ASSIGNMENT:
Write the data below out again in full, exactly as shown.

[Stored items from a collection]

====

(** The fields a check copies from the capsule it is given. *)
Definition vector_fields : list string :=
  ["contextRevision"; "principalRef"; "effectiveSubjectRef"; "tenantRef"; "workspaceRef";
   "brandRef"; "resourceType"; "resourceRef"; "connectionRef"; "authorityPathRef";
   "capabilityKey"; "authorityRevision"; "capabilityRevision"; "registryRevision";
   "credentialReadinessRevision"].
Definition capsule_fields : list string :=
  "contextHash" :: "principalType" :: vector_fields ++ ["issuedAt"; "expiresAt"; "capsuleRef"].

Definition copy_fields (v : jsval) (keys : list string) : jsobj :=
  List.map (fun k => (k, vget v k)) keys.

Definition is_one (v : jsval) : bool :=
  match v with VNum (Some z) => Z.eqb z EXECUTION_CAPSULE_SCHEMA_VERSION | _ => false end.

Definition assertExecutionCapsuleIntegrity (capsule : jsval) : js Capsule :=
  throw_if (negb (is_record capsule)) (TypeErr "capsule must be an object.");;
  throw_if (negb (is_one (vget capsule "schemaVersion")))
    (TypeErr "Execution capsule schema version is invalid.");;
  throw_if (negb (is_false (vget capsule "executionAllowed"))
            || negb (is_false (vget capsule "secretsIncluded")))
    (TypeErr "Execution capsule security invariants are invalid.");;
  match vget capsule "invalidationDependencies" with
  | VArr dependencies =>
      match vget capsule "capsuleHash" with
      | VStr hash =>
          throw_if (negb (is_hex64 hash)) (TypeErr "Execution capsule hash is invalid.");;
          normalizedDependencies ← buildDependencyMap dependencies "capsuleDependencies"
            (MAX_CAPSULE_DEPENDENCIES + length ExecutionCapsuleDependencyDomains);
          automatic ← createExecutionCapsuleDependencyVector
            (copy_fields capsule vector_fields ++ [("invalidationDependencies", VArr [])]);
          let automaticKeys := List.map dependencyKey automatic in
          let additional := bfilter (fun d => negb (sin (dependencyKey d) automaticKeys))
                              normalizedDependencies in
          throw_if (MAX_CAPSULE_DEPENDENCIES <? length additional)
            (TypeErr "Execution capsule contains too many additional dependencies.");;
          canonical ← createExecutionCapsule
            (copy_fields capsule capsule_fields
             ++ [("invalidationDependencies", VArr (List.map js_of_dependency additional))]);
          throw_if (negb (String.eqb (cp_capsuleHash canonical) hash))
            (TypeErr "Execution capsule canonical hash does not match.");;
          Ok canonical
      | _ => type_error "Execution capsule hash is invalid."
      end
  | _ => type_error "Execution capsule dependencies are invalid."
  end.

(** ** Comparison with the current dependencies *)

Record Change := {
  ch_dependency : Dependency;
  ch_actualRevision : option string;
  ch_actualRefreshClass : option string;
  ch_reason : string;
}.

Record Comparison := {
  cm_valid : bool;
  cm_changed : list Change;
  cm_staticInvalidated : bool;
  cm_dynamicRefreshRequired : bool;
  cm_secretsIncluded : bool;
}.

Definition changeOf (current : list Dependency) (dependency : Dependency) : list Change :=
  match map_get (dependencyKey dependency) current with
  | None => [{| ch_dependency := dependency; ch_actualRevision := None;
                ch_actualRefreshClass := None; ch_reason := "dependency_missing" |}]
  | Some actual =>
      if negb (String.eqb (dp_revision actual) (dp_revision dependency))
         || negb (String.eqb (dp_refreshClass actual) (dp_refreshClass dependency))
      then [{| ch_dependency := dependency; ch_actualRevision := Some (dp_revision actual);
               ch_actualRefreshClass := Some (dp_refreshClass actual);
               ch_reason := if negb (String.eqb (dp_revision actual) (dp_revision dependency))
                            then "dependency_revision_mismatch"
                            else "dependency_refresh_class_mismatch" |}]
      else []
  end.

Definition change_compare (l r : Change) : comparison :=
  cmp_or (locale_compare (dp_domain (ch_dependency l)) (dp_domain (ch_dependency r)))
    (locale_compare (dp_ref (ch_dependency l)) (dp_ref (ch_dependency r))).

Definition compareExecutionCapsuleDependencies (capsuleDependencies currentDependencies : jsval)
    : js Comparison :=
  match capsuleDependencies, currentDependencies with
  | VArr expectedList, VArr currentList =>
      expected ← buildDependencyMap expectedList "capsuleDependencies"
        (MAX_CAPSULE_DEPENDENCIES + length ExecutionCapsuleDependencyDomains);
      current ← buildDependencyMap currentList "currentDependencies" MAX_CURRENT_DEPENDENCIES;
      let changed := List.flat_map (changeOf current) expected in
      let is_class c ch := String.eqb (dp_refreshClass (ch_dependency ch)) c in
      Ok {| cm_valid := Nat.eqb (length changed) 0;
            cm_changed := js_sort change_compare changed;
            cm_staticInvalidated := existsb (is_class "static") changed;
            cm_dynamicRefreshRequired := existsb (is_class "dynamic") changed;
            cm_secretsIncluded := false |}
  | _, _ => type_error "capsuleDependencies and currentDependencies must be arrays."
  end.

(** ** Projection *)

Definition tenant_keys : list string :=
  ["schemaVersion"; "capsuleRef"; "capsuleHash"; "contextHash"; "contextRevision";
   "effectiveSubjectRef"; "tenantRef"; "workspaceRef"; "brandRef"; "resourceType"; "resourceRef";
   "connectionRef"; "capabilityKey"; "issuedAt"; "expiresAt"].
Definition admin_keys : list string :=
  ["principalType"; "principalRef"; "authorityPathRef"; "authorityRevision"; "capabilityRevision";
   "registryRevision"; "credentialReadinessRevision"; "invalidationDependencies"].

====

WRITTEN ANSWER:
(** The fields a check copies from the capsule it is given. *)
Definition vector_fields : list string :=
  ["contextRevision"; "principalRef"; "effectiveSubjectRef"; "tenantRef"; "workspaceRef";
   "brandRef"; "resourceType"; "resourceRef"; "connectionRef"; "authorityPathRef";
   "capabilityKey"; "authorityRevision"; "capabilityRevision"; "registryRevision";
   "credentialReadinessRevision"].
Definition capsule_fields : list string :=
  "contextHash" :: "principalType" :: vector_fields ++ ["issuedAt"; "expiresAt"; "capsuleRef"].

Definition copy_fields (v : jsval) (keys : list string) : jsobj :=
  List.map (fun k => (k, vget v k)) keys.

Definition is_one (v : jsval) : bool :=
  match v with VNum (Some z) => Z.eqb z EXECUTION_CAPSULE_SCHEMA_VERSION | _ => false end.

Definition assertExecutionCapsuleIntegrity (capsule : jsval) : js Capsule :=
  throw_if (negb (is_record capsule)) (TypeErr "capsule must be an object.");;
  throw_if (negb (is_one (vget capsule "schemaVersion")))
    (TypeErr "Execution capsule schema version is invalid.");;
  throw_if (negb (is_false (vget capsule "executionAllowed"))
            || negb (is_false (vget capsule "secretsIncluded")))
    (TypeErr "Execution capsule security invariants are invalid.");;
  match vget capsule "invalidationDependencies" with
  | VArr dependencies =>
      match vget capsule "capsuleHash" with
      | VStr hash =>
          throw_if (negb (is_hex64 hash)) (TypeErr "Execution capsule hash is invalid.");;
          normalizedDependencies ← buildDependencyMap dependencies "capsuleDependencies"
            (MAX_CAPSULE_DEPENDENCIES + length ExecutionCapsuleDependencyDomains);
          automatic ← createExecutionCapsuleDependencyVector
            (copy_fields capsule vector_fields ++ [("invalidationDependencies", VArr [])]);
          let automaticKeys := List.map dependencyKey automatic in
          let additional := bfilter (fun d => negb (sin (dependencyKey d) automaticKeys))
                              normalizedDependencies in
          throw_if (MAX_CAPSULE_DEPENDENCIES <? length additional)
            (TypeErr "Execution capsule contains too many additional dependencies.");;
          canonical ← createExecutionCapsule
            (copy_fields capsule capsule_fields
             ++ [("invalidationDependencies", VArr (List.map js_of_dependency additional))]);
          throw_if (negb (String.eqb (cp_capsuleHash canonical) hash))
            (TypeErr "Execution capsule canonical hash does not match.");;
          Ok canonical
      | _ => type_error "Execution capsule hash is invalid."
      end
  | _ => type_error "Execution capsule dependencies are invalid."
  end.

(** ** Comparison with the current dependencies *)

Record Change := {
  ch_dependency : Dependency;
  ch_actualRevision : option string;
  ch_actualRefreshClass : option string;
  ch_reason : string;
}.

Record Comparison := {
  cm_valid : bool;
  cm_changed : list Change;
  cm_staticInvalidated : bool;
  cm_dynamicRefreshRequired : bool;
  cm_secretsIncluded : bool;
}.

Definition changeOf (current : list Dependency) (dependency : Dependency) : list Change :=
  match map_get (dependencyKey dependency) current with
  | None => [{| ch_dependency := dependency; ch_actualRevision := None;
                ch_actualRefreshClass := None; ch_reason := "dependency_missing" |}]
  | Some actual =>
      if negb (String.eqb (dp_revision actual) (dp_revision dependency))
         || negb (String.eqb (dp_refreshClass actual) (dp_refreshClass dependency))
      then [{| ch_dependency := dependency; ch_actualRevision := Some (dp_revision actual);
               ch_actualRefreshClass := Some (dp_refreshClass actual);
               ch_reason := if negb (String.eqb (dp_revision actual) (dp_revision dependency))
                            then "dependency_revision_mismatch"
                            else "dependency_refresh_class_mismatch" |}]
      else []
  end.

Definition change_compare (l r : Change) : comparison :=
  cmp_or (locale_compare (dp_domain (ch_dependency l)) (dp_domain (ch_dependency r)))
    (locale_compare (dp_ref (ch_dependency l)) (dp_ref (ch_dependency r))).

Definition compareExecutionCapsuleDependencies (capsuleDependencies currentDependencies : jsval)
    : js Comparison :=
  match capsuleDependencies, currentDependencies with
  | VArr expectedList, VArr currentList =>
      expected ← buildDependencyMap expectedList "capsuleDependencies"
        (MAX_CAPSULE_DEPENDENCIES + length ExecutionCapsuleDependencyDomains);
      current ← buildDependencyMap currentList "currentDependencies" MAX_CURRENT_DEPENDENCIES;
      let changed := List.flat_map (changeOf current) expected in
      let is_class c ch := String.eqb (dp_refreshClass (ch_dependency ch)) c in
      Ok {| cm_valid := Nat.eqb (length changed) 0;
            cm_changed := js_sort change_compare changed;
            cm_staticInvalidated := existsb (is_class "static") changed;
            cm_dynamicRefreshRequired := existsb (is_class "dynamic") changed;
            cm_secretsIncluded := false |}
  | _, _ => type_error "capsuleDependencies and currentDependencies must be arrays."
  end.

(** ** Projection *)

Definition tenant_keys : list string :=
  ["schemaVersion"; "capsuleRef"; "capsuleHash"; "contextHash"; "contextRevision";
   "effectiveSubjectRef"; "tenantRef"; "workspaceRef"; "brandRef"; "resourceType"; "resourceRef";
   "connectionRef"; "capabilityKey"; "issuedAt"; "expiresAt"].
Definition admin_keys : list string :=
  ["principalType"; "principalRef"; "authorityPathRef"; "authorityRevision"; "capabilityRevision";
   "registryRevision"; "credentialReadinessRevision"; "invalidationDependencies"].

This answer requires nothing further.